Stored data:
Lemma loc_set_ok (df df' : DataFrame) (k : Z) (row : list float) :
  loc_set df k row = Ok df' ->
  columns df' = columns df /\
  List.length row = List.length (columns df) /\
  lookup_row k (rows df') = Some row /\
  (forall k', k' <> k -> lookup_row k' (rows df') = lookup_row k' (rows df)).
Proof.
  unfold loc_set. intros H.
  destruct (lookup_row k (rows df)) as [old|] eqn:Hk.
  - destruct (Nat.eqb_spec (List.length row) (List.length (columns df))) as [E|E];
      [|discriminate].
    inversion H; subst; cbn. repeat split; auto.
    + now rewrite lookup_replace_row, Z.eqb_refl, Hk.
    + intros k' Hk'. rewrite lookup_replace_row.
      destruct (Z.eqb_spec k' k); [contradiction|reflexivity].
  - destruct (Nat.eqb (List.length (columns df)) 0); [discriminate|].
    destruct (Nat.eqb_spec (List.length row) (List.length (columns df))) as [E|E];
      [|discriminate].
    inversion H; subst; cbn. repeat split; auto.
    + rewrite lookup_row_app, Hk. cbn. now rewrite Z.eqb_refl.
    + intros k' Hk'. rewrite lookup_row_app. cbn.
      destruct (Z.eqb_spec k k'); [congruence|].
      now destruct (lookup_row k' (rows df)).
Qed.

(* ================================================================== *)
(** * Facts about strings, templates and paths *)

Lemma append_assoc (a b c : string) : (a ++ b) ++ c = a ++ (b ++ c).
Proof. induction a as [|x a IH]; cbn; [reflexivity|now rewrite IH]. Qed.

Lemma append_nil_r (a : string) : a ++ "" = a.
Proof. induction a as [|x a IH]; cbn; [reflexivity|now rewrite IH]. Qed.

Lemma append_inv_head (a b c : string) : a ++ b = a ++ c -> b = c.
Proof.
  induction a as [|x a IH]; cbn; [auto|]. intros H. inversion H. auto.
Qed.

Lemma length_append (a b : string) :
  String.length (a ++ b) = (String.length a + String.length b)%nat.
Proof. induction a as [|x a IH]; cbn; [reflexivity|now rewrite IH]. Qed.

Lemma list_ascii_of_append (a b : string) :
  list_ascii_of_string (a ++ b) =
  (list_ascii_of_string a ++ list_ascii_of_string b)%list.
Proof. induction a as [|x a IH]; cbn; [reflexivity|now rewrite IH]. Qed.

Lemma list_ascii_of_string_inj (a b : string) :
  list_ascii_of_string a = list_ascii_of_string b -> a = b.
Proof.
  intros H. rewrite <- (string_of_list_ascii_of_string a),
    <- (string_of_list_ascii_of_string b). now rewrite H.
Qed.

Lemma append_inv_tail (a b c : string) : a ++ c = b ++ c -> a = b.
Proof.
  intros H. apply list_ascii_of_string_inj.
  apply (f_equal list_ascii_of_string) in H.
  rewrite !list_ascii_of_append in H. now apply app_inv_tail in H.
Qed.

(** Two strings that end with different characters differ. *)
Lemma append_last_neq (a b : string) (x y : ascii) :
  x <> y -> a ++ String x "" <> b ++ String y "".
Proof.
  intros Hxy H. apply (f_equal list_ascii_of_string) in H.
  rewrite !list_ascii_of_append in H. cbn in H.
  apply app_inj_tail in H. now destruct H.
Qed.

(** ** [join] *)

Lemma starts_with_sep_append (s r : string) :
  s <> "" -> starts_with_sep (s ++ r) = starts_with_sep s.
Proof. destruct s; [congruence|reflexivity]. Qed.

Lemma join2_append (a s r : string) :
  s <> "" -> join2 a (s ++ r) = join2 a s ++ r.
Proof.
  intros Hs. unfold join2. rewrite starts_with_sep_append by assumption.
  destruct (starts_with_sep s); [reflexivity|].
  destruct (String.eqb a "" || ends_with_sep a)%bool.
  - now rewrite append_assoc.
  - rewrite append_assoc. reflexivity.
Qed.

Lemma append_nonempty (a b : string) (x : ascii) : a ++ String x b <> "".
Proof. destruct a; discriminate. Qed.

(** ** [format] *)

(** The text of a template without fields is what it formats to
    without arguments; it is then a prefix of whatever a longer
    template formats to. *)
Lemma format_fields_literal_prefix (n : nat) :
  forall (J J' t : string) (args : list string),
    (String.length J <= n)%nat ->
    format_fields J [] = Some J' ->
    format_fields (J ++ t) args = option_map (append J') (format_fields t args).
Proof.
  induction n as [|n IH]; intros J J' t args Hn HJ.
  - destruct J; [|cbn in Hn; lia]. cbn in HJ. inversion HJ; subst. cbn.
    now destruct (format_fields t args).
  - destruct J as [|c r].
    { cbn in HJ. inversion HJ; subst. cbn. now destruct (format_fields t args). }
    cbn in Hn. cbn [append format_fields] in *.
    destruct (Ascii.eqb c "{") eqn:Eo.
    + destruct r as [|d r']; [discriminate|]. cbn [append] in *.
      destruct (Ascii.eqb d "{"); [|destruct (Ascii.eqb d "}"); discriminate].
      destruct (format_fields r' []) as [u|] eqn:Hu; [|discriminate].
      cbn in HJ. inversion HJ; subst. cbn in Hn.
      rewrite (IH r' u t args) by (auto; lia).
      now destruct (format_fields t args).
    + destruct (Ascii.eqb c "}") eqn:Ec.
      * destruct r as [|d r']; [discriminate|]. cbn [append] in *.
        destruct (Ascii.eqb d "}"); [|discriminate].
        destruct (format_fields r' []) as [u|] eqn:Hu; [|discriminate].
        cbn in HJ. inversion HJ; subst. cbn in Hn.
        rewrite (IH r' u t args) by (auto; lia).
        now destruct (format_fields t args).
      * destruct (format_fields r []) as [u|] eqn:Hu; [|discriminate].
        cbn in HJ. inversion HJ; subst.
        rewrite (IH r u t args) by (auto; lia).
        now destruct (format_fields t args).
Qed.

- What is being asked -
The line with "String.length (a ++" marks the end; reproduce exactly every line from the start of the entries up to it, that line included.

- Written answer -
Lemma loc_set_ok (df df' : DataFrame) (k : Z) (row : list float) :
  loc_set df k row = Ok df' ->
  columns df' = columns df /\
  List.length row = List.length (columns df) /\
  lookup_row k (rows df') = Some row /\
  (forall k', k' <> k -> lookup_row k' (rows df') = lookup_row k' (rows df)).
Proof.
  unfold loc_set. intros H.
  destruct (lookup_row k (rows df)) as [old|] eqn:Hk.
  - destruct (Nat.eqb_spec (List.length row) (List.length (columns df))) as [E|E];
      [|discriminate].
    inversion H; subst; cbn. repeat split; auto.
    + now rewrite lookup_replace_row, Z.eqb_refl, Hk.
    + intros k' Hk'. rewrite lookup_replace_row.
      destruct (Z.eqb_spec k' k); [contradiction|reflexivity].
  - destruct (Nat.eqb (List.length (columns df)) 0); [discriminate|].
    destruct (Nat.eqb_spec (List.length row) (List.length (columns df))) as [E|E];
      [|discriminate].
    inversion H; subst; cbn. repeat split; auto.
    + rewrite lookup_row_app, Hk. cbn. now rewrite Z.eqb_refl.
    + intros k' Hk'. rewrite lookup_row_app. cbn.
      destruct (Z.eqb_spec k k'); [congruence|].
      now destruct (lookup_row k' (rows df)).
Qed.

(* ================================================================== *)
(** * Facts about strings, templates and paths *)

Lemma append_assoc (a b c : string) : (a ++ b) ++ c = a ++ (b ++ c).
Proof. induction a as [|x a IH]; cbn; [reflexivity|now rewrite IH]. Qed.

Lemma append_nil_r (a : string) : a ++ "" = a.
Proof. induction a as [|x a IH]; cbn; [reflexivity|now rewrite IH]. Qed.

Lemma append_inv_head (a b c : string) : a ++ b = a ++ c -> b = c.
Proof.
  induction a as [|x a IH]; cbn; [auto|]. intros H. inversion H. auto.
Qed.

Lemma length_append (a b : string) :
  String.length (a ++ b) = (String.length a + String.length b)%nat.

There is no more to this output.